Artists’ Publishing Network: A Collaborative Proposal
This themed panel will explore issues related to the development of artists’ publishing networks. The panel members will present two related, collaborative projects, explore a series of case studies and then conclude with a directed discussion session focusing on the question: what should an artist’s publishing network constitute?
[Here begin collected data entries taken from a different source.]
Lemma wp_load_segments left i P V s (Q : unit -> S -> Prop) J : (i <= k)%nat -> (i + left = prog_phnum c)%nat -> at_segment i P V s ->
  (forall P' V' s', at_segment k P' V' s' -> Q tt s') -> wp (load_segments left (page2kva dp) fd (prog_ph c i)) Q J s.
Proof using HC HR Hfd Hsize Hbytes Allocator0.
  revert i P V s. induction left as [|left IH]; intros i P V s Hik Hl HA HQ; cbn [load_segments].
  - pose proof (pr_count _ _ HC). assert (i = k) as -> by lia. apply wp_ret. by eapply HQ.
  - pose proof HA as [A1 A3 A4 A5 A6 A7].
    assert (Hh : prog_ph c i + sizeof_ph <= Z.min 4096 (Z.of_nat (length c))).
    { apply (pr_headers _ _ HC). destruct (decide (i < k)%nat); [by right|left; lia]. }
    apply wp_bind. eapply wp_ph; [exact A1|done..|unfold ph_vaddr; lia|]. fold (prog_vaddr c i).
    apply wp_bind. eapply wp_ph; [exact A1|done..|unfold ph_memsz; lia|]. fold (prog_memsz c i).
    destruct (decide (i < k)%nat) as [Hi|Hi].
    + pose proof (pr_some _ _ HC i Hi) as Hs. destruct (_ || _) eqn:E.
      { exfalso. apply Hs. apply orb_true_iff in E as [E|E]; apply Z.eqb_eq in E; [by left|by right]. }
      eapply (wp_segment i P V s); [done|exact HA|]. intros P' V' s' HA'.
      assert (Eph : u32 (prog_ph c i + sizeof_ph) = prog_ph c (Datatypes.S i)).
      { rewrite prog_ph_S. apply u32_id. pose proof (prog_ph_nonneg c i). unfold is_u32, sizeof_ph in *. lia. }
      rewrite Eph. eapply IH; [lia|lia|exact HA'|exact HQ].
    + assert (i = k) as -> by lia. destruct (pr_end _ _ HC) as [?|[E|E]]; [lia|..]; rewrite E, ?orb_true_r; apply wp_ret; by eapply HQ.
Qed.
End segments.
The anticipated outcome from this panel will be to form a network of interested participants in a future artists’ publishing network.
The two projects that we will present are: Artists’ Publishing: An Investigation into Digital Media as a means to Integrate Dissemination into the Creative Cycle, which seeks to identify ways in which artists can gain more creative control of the relationship between their production and its interaction with the viewer/audience; and Expanded Artists’ Books: Envisioning the Future of the Book, that aims to widen the audience for the artist’s book while encouraging the creation of new work by artists in other media.
This panel will be a foundational information gathering session for the next step in creating a partnership between educational, cultural, economic institutions and individuals. We seek to identify the gaps in our current system of artist-based networks and pinpoint key issues and potential partners in developing a pertinent and sustainable network dedicated to promoting artists’ publishing. We will be actively soliciting participation in the next phase of grant support from the Social Sciences and Humanities Research Council of Canada, which offers a funding program for Partnership Grants: these are multi-institutional, multi-year projects that provide the opportunity for national and international partnering on key issues.

Open Book

Book Works: Theme and Variation
Book Works: Theme and Variation will present a series of artist’s books produced in the context of my current research project: Artists’ Publishing: an investigation into digital media as a means to integrate dissemination into the creative cycle. These works were inspired by the experience of living in Corner Brook’s Townsite area on the west coast of the island of Newfoundland. The books emphasize visual narrative that explores facets of image memory, multiplicity and sequence while providing the viewer with a visual equivalence of the uncanny. Each method of generating images and producing multiples results in a reconsideration of the content and offers varying formats for interaction by the reader.